My nurse advocate keeps me entertained by asking about the music I have playing on my iPod. She notes (well into the procedure) that none of the songs repeat. I explain that I have about 400 songs on the iPod and if they start repeating, we have all been there too long.
At some point, the radiologist and tech leave the room to mammogram the samples they have taken. The nurse explains that my breast is still in a clamp and I have a needle sticking into it, so I should not move. Seriously? Either one of those warnings was sufficient. I have a vivid imagination and I don’t like where it is going. What if they decide to go to lunch? What if there is a fire? Is there an emergency release button like at the gas pumps?

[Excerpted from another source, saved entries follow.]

(** One step of thread [tid].  [choice] picks the outcome of a task that
    ends (it failed or not: both are only logged) and, in the select of
    the loop, the case (the tick or the done channel). *)
Definition step_thread (tid : nat) (choice : bool) (st : State) : option State :=
  match threads st !! tid with
  | None => None
  | Some p =>
      match p with
      | AtStartDo =>
          let o := startOnce (pt st) in
          enter_once tid o (AtFirstCall o) (StartReturned tid) st
      | AtFirstCall o => Some (goto tid (InFirstCall o) (invoke tid st))
      | InFirstCall o => Some (goto tid (AtNewTicker o) (emit (TaskEnd tid choice) st))
      | AtNewTicker o =>
          if (interval (pt st) <=? 0)%Z then Some (panic tid st)
          else
            let t := next st in
            let d := S (next st) in
            Some (goto tid (AtGo o t d)
                    (bump (bump
                       (set_chans (<[d := mkChan 0 0 false]> (chans st))
                          (set_tickers (<[t := false]> (tickers st)) st)))))
      | AtGo o t d => Some (goto tid (AtLoopSelect o t d) (spawn (AtListenSelect t d) st))
      | AtLoopSelect o t d =>
          if choice then
            (* case <-doneCh: break -- leaves the select, not the loop *)
            match chans st !! d with
            | Some c =>
                if can_receive c
                then Some (set_chans (<[d := receive c]> (chans st)) st)
                else None
            | None => None
            end
          else
            (* case <-ticker.C *)
            match tickers st !! t with
            | Some false => Some (goto tid (InTickCall o t d) (invoke tid st))
            | _ => None
            end
      | InTickCall o t d =>
          Some (goto tid (AtLoopSelect o t d) (emit (TaskEnd tid choice) st))
      | AtListenSelect t d => Some (goto tid (AtListenRecv (stopCh (pt st)) t d) st)
      | AtListenRecv ch t d =>
          match chans st !! ch with
          | Some c =>
              if can_receive c
              then Some (goto tid (AtListenCancel t d)
                           (set_chans (<[ch := receive c]> (chans st)) st))
              else None
          | None => None
          end
      | AtListenCancel t d =>
          Some (goto tid (AtListenTickerStop t d)
                  (set_ctxs (<[triggerCtxCancelFunc (pt st) := true]> (ctxs st)) st))
      | AtListenTickerStop t d =>
          Some (goto tid (AtListenDone t d)
                  (set_tickers (<[t := true]> (tickers st)) st))
      | AtListenDone t d =>
          match chans st !! d with
          | Some c =>
              if can_receive c
              then Some (goto tid Returned
                           (set_chans (<[d := receive c]> (chans st)) st))
              else None
          | None => None
          end
      | AtStopDo =>
          let o := stopOnce (pt st) in
          enter_once tid o (AtStopSend o) (StopReturned tid) st
      | AtStopSend o =>
          let ch := stopCh (pt st) in
          match chans st !! ch with
          | Some c =>
              if chan_closed c then Some (panic tid st)
              else if Nat.ltb (chan_len c) (chan_cap c) then
                Some (goto tid (AtStopClose o)
                        (set_chans (<[ch := mkChan (chan_cap c) (S (chan_len c)) false]>
                                      (chans st)) st))
              else None
          | None => None
          end
      | AtStopClose o =>
          let ch := stopCh (pt st) in
          match chans st !! ch with
          | Some c =>
              if chan_closed c then Some (panic tid st)
              else Some (goto tid (AtReset1 o)
                           (set_chans (<[ch := mkChan (chan_cap c) (chan_len c) true]>
                                         (chans st)) st))
          | None => None
          end
      | AtReset1 o => Some (goto tid (AtReset2 o) (reset1 st))
      | AtReset2 o => Some (goto tid (AtReset3 o) (reset2 st))
      | AtReset3 o => Some (goto tid (AtReset4 o) (reset3 st))
      | AtReset4 o => Some (goto tid (AtStopUnlock o) (reset4 st))
      | AtStopUnlock o =>
          Some (goto tid Returned
                  (emit (StopReturned tid) (set_onces (<[o := OnceDone]> (onces st)) st)))
      | Returned => None
      | Panicked => None
      end
  end.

After three hours, I’m finally done and my bra is packed with four ice bags. It is 47 degrees outside. This should be fun. The nurse tells me to go out and have a relaxing lunch but that I should change the ice packs every 30 minutes for the next four hours. Yeah, back at you sweetheart. You have a nice lunch too. At what point during my nice lunch do I pull the ice packs out and ask for more from the kitchen?